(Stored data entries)

[Start of section]

(** The hazards of two accesses of one allocation, in their order. *)
Definition class_hazards (c1 c2 : MemClass) : list Hazard :=
  (if class_writes c1 && class_reads c2 then [Raw] else [])
  ++ (if class_reads c1 && class_writes c2 then [War] else [])
  ++ (if class_writes c1 && class_writes c2 then [Waw] else [])
  ++ (if bool_decide (c1 = VmemLoad) && bool_decide (c2 = VmemStore) then [WarPreWriter] else []).

Lemma elem_of_class_hazards c1 c2 h :
  h ∈ class_hazards c1 c2 ↔
    match h with
    | Raw => class_writes c1 = true ∧ class_reads c2 = true
    | War => class_reads c1 = true ∧ class_writes c2 = true
    | Waw => class_writes c1 = true ∧ class_writes c2 = true
    | WarPreWriter => c1 = VmemLoad ∧ c2 = VmemStore
    end.
Proof.
  unfold class_hazards. rewrite !elem_of_app.
  destruct (class_writes c1), (class_reads c1), (class_writes c2), (class_reads c2), (bool_decide_reflect (c1 = VmemLoad)), (bool_decide_reflect (c2 = VmemStore));
    cbn; rewrite ?list_elem_of_singleton, ?elem_of_nil; destruct h; intuition congruence.
Qed.

Lemma conflict_hazards c1 c2 : class_writes c1 || class_writes c2 = true → class_hazards c1 c2 ≠ [].
Proof. by destruct c1, c2. Qed.

Lemma accesses_hazard a l1 l2 n1 n2 b c1 c2 h :
  author_ok a → authored a l1 n1 → authored a l2 n2 → kn_lowering n1 ≠ HipDirect → kn_lowering n2 ≠ HipDirect →
  accesses l1 b c1 → accesses l2 b c2 → h ∈ class_hazards c1 c2 → hazard_between n1 n2 h.
Proof.
  intros Ha Hn1 Hn2 Hl1 Hl2 Ha1 Ha2 Hh. destruct (access_effect _ _ _ _ _ Hn1 Hl1 Ha1) as (e1 & He1 & Hc1 & Hr1).
  destruct (access_effect _ _ _ _ _ Hn2 Hl2 Ha2) as (e2 & He2 & Hc2 & Hr2). pose proof (resource_unique _ _ _ _ Ha Hr1 Hr2) as Heq.
  exists e1, e2. split; [done|]. split; [done|]. split; [done|]. unfold effect_writes, effect_reads, effect_has.
  apply elem_of_class_hazards in Hh. destruct h; destruct Hh as [H1 H2]; [split; by eapply has_class..|].
  subst. by rewrite !bool_decide_true.
Qed.

(** *** Reasons against a node *)

Lemma fact_refusals_nil f l :
  fact_refusals f l = [] → conditional_of f = None → ft_status f = Proven ∧ ft_differential f ≠ lit "fail".
Proof.
  intros [Hs Hd]%app_eq_nil Hc. unfold conditional_of in Hc. split; [by destruct (ft_status f)|].
  destruct (bool_decide_reflect (ft_differential f = lit "fail")); [done|done].
Qed.

Lemma launch_refusals_nil f l :
  launch_refusals f l = [] →
  (∀ i b, ft_explicit_bytes f ≤ i → la_kernarg l !! i = Some b → b = 0%Z) ∧
  (∀ h, h ∈ ft_hidden f → hd_loaded h = true → hd_kind h ≠ OtherHidden).
Proof.
  intros [Ht Hh]%app_eq_nil. split.
  - destruct (existsb _ _) eqn:He; [done|]. intros i b Hi Hb. destruct (Z.eqb_spec b 0) as [|Hne]; [done|exfalso].
    apply not_true_iff_false in He. apply He, existsb_exists. exists b. split; [|by rewrite (proj2 (Z.eqb_neq _ _) Hne)].
    apply list_elem_of_In, list_elem_of_lookup. exists (i - ft_explicit_bytes f). rewrite lookup_drop. rewrite <-Hb. f_equal. lia.
  - intros h Hin Hload Hother. apply fmap_nil_inv in Hh. assert (h ∈ List.filter (λ h, hd_loaded h && is_other (hd_kind h)) (ft_hidden f)) as H.
    { apply list_elem_of_In, filter_In. rewrite <-list_elem_of_In, Hload, Hother. done. }
    rewrite Hh in H. by apply elem_of_nil in H.
Qed.

Lemma declared_dom declared w : w ∈ declared → dw_offset w ∈ dom (declared_map declared).
Proof.
  unfold declared_map. assert (∀ (l : list DeclaredWord) (m : gmap nat WordRole), dom m ⊆ dom (foldl (λ m w, <[dw_offset w:=dw_role w]> m) m l) ∧
    ∀ w, w ∈ l → dw_offset w ∈ dom (foldl (λ m w, <[dw_offset w:=dw_role w]> m) m l)) as Hgen; [|by apply Hgen].
  induction l as [|x l IH]; intros m; cbn [foldl]; [split; [done|by intros ? ?%elem_of_nil]|].
  destruct (IH (<[dw_offset x:=dw_role x]> m)) as [H1 H2]. rewrite dom_insert in H1. split; [set_solver|].
  intros y [->|Hy]%elem_of_cons; [set_solver|by apply H2].
Qed.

[End of section]

> The task
Return every line above exactly.

> Output for this task
(** The hazards of two accesses of one allocation, in their order. *)
Definition class_hazards (c1 c2 : MemClass) : list Hazard :=
  (if class_writes c1 && class_reads c2 then [Raw] else [])
  ++ (if class_reads c1 && class_writes c2 then [War] else [])
  ++ (if class_writes c1 && class_writes c2 then [Waw] else [])
  ++ (if bool_decide (c1 = VmemLoad) && bool_decide (c2 = VmemStore) then [WarPreWriter] else []).

Lemma elem_of_class_hazards c1 c2 h :
  h ∈ class_hazards c1 c2 ↔
    match h with
    | Raw => class_writes c1 = true ∧ class_reads c2 = true
    | War => class_reads c1 = true ∧ class_writes c2 = true
    | Waw => class_writes c1 = true ∧ class_writes c2 = true
    | WarPreWriter => c1 = VmemLoad ∧ c2 = VmemStore
    end.
Proof.
  unfold class_hazards. rewrite !elem_of_app.
  destruct (class_writes c1), (class_reads c1), (class_writes c2), (class_reads c2), (bool_decide_reflect (c1 = VmemLoad)), (bool_decide_reflect (c2 = VmemStore));
    cbn; rewrite ?list_elem_of_singleton, ?elem_of_nil; destruct h; intuition congruence.
Qed.

Lemma conflict_hazards c1 c2 : class_writes c1 || class_writes c2 = true → class_hazards c1 c2 ≠ [].
Proof. by destruct c1, c2. Qed.

Lemma accesses_hazard a l1 l2 n1 n2 b c1 c2 h :
  author_ok a → authored a l1 n1 → authored a l2 n2 → kn_lowering n1 ≠ HipDirect → kn_lowering n2 ≠ HipDirect →
  accesses l1 b c1 → accesses l2 b c2 → h ∈ class_hazards c1 c2 → hazard_between n1 n2 h.
Proof.
  intros Ha Hn1 Hn2 Hl1 Hl2 Ha1 Ha2 Hh. destruct (access_effect _ _ _ _ _ Hn1 Hl1 Ha1) as (e1 & He1 & Hc1 & Hr1).
  destruct (access_effect _ _ _ _ _ Hn2 Hl2 Ha2) as (e2 & He2 & Hc2 & Hr2). pose proof (resource_unique _ _ _ _ Ha Hr1 Hr2) as Heq.
  exists e1, e2. split; [done|]. split; [done|]. split; [done|]. unfold effect_writes, effect_reads, effect_has.
  apply elem_of_class_hazards in Hh. destruct h; destruct Hh as [H1 H2]; [split; by eapply has_class..|].
  subst. by rewrite !bool_decide_true.
Qed.

(** *** Reasons against a node *)

Lemma fact_refusals_nil f l :
  fact_refusals f l = [] → conditional_of f = None → ft_status f = Proven ∧ ft_differential f ≠ lit "fail".
Proof.
  intros [Hs Hd]%app_eq_nil Hc. unfold conditional_of in Hc. split; [by destruct (ft_status f)|].
  destruct (bool_decide_reflect (ft_differential f = lit "fail")); [done|done].
Qed.

Lemma launch_refusals_nil f l :
  launch_refusals f l = [] →
  (∀ i b, ft_explicit_bytes f ≤ i → la_kernarg l !! i = Some b → b = 0%Z) ∧
  (∀ h, h ∈ ft_hidden f → hd_loaded h = true → hd_kind h ≠ OtherHidden).
Proof.
  intros [Ht Hh]%app_eq_nil. split.
  - destruct (existsb _ _) eqn:He; [done|]. intros i b Hi Hb. destruct (Z.eqb_spec b 0) as [|Hne]; [done|exfalso].
    apply not_true_iff_false in He. apply He, existsb_exists. exists b. split; [|by rewrite (proj2 (Z.eqb_neq _ _) Hne)].
    apply list_elem_of_In, list_elem_of_lookup. exists (i - ft_explicit_bytes f). rewrite lookup_drop. rewrite <-Hb. f_equal. lia.
  - intros h Hin Hload Hother. apply fmap_nil_inv in Hh. assert (h ∈ List.filter (λ h, hd_loaded h && is_other (hd_kind h)) (ft_hidden f)) as H.
    { apply list_elem_of_In, filter_In. rewrite <-list_elem_of_In, Hload, Hother. done. }
    rewrite Hh in H. by apply elem_of_nil in H.
Qed.

Lemma declared_dom declared w : w ∈ declared → dw_offset w ∈ dom (declared_map declared).
Proof.
  unfold declared_map. assert (∀ (l : list DeclaredWord) (m : gmap nat WordRole), dom m ⊆ dom (foldl (λ m w, <[dw_offset w:=dw_role w]> m) m l) ∧
    ∀ w, w ∈ l → dw_offset w ∈ dom (foldl (λ m w, <[dw_offset w:=dw_role w]> m) m l)) as Hgen; [|by apply Hgen].
  induction l as [|x l IH]; intros m; cbn [foldl]; [split; [done|by intros ? ?%elem_of_nil]|].
  destruct (IH (<[dw_offset x:=dw_role x]> m)) as [H1 H2]. rewrite dom_insert in H1. split; [set_solver|].
  intros y [->|Hy]%elem_of_cons; [set_solver|by apply H2].
Qed.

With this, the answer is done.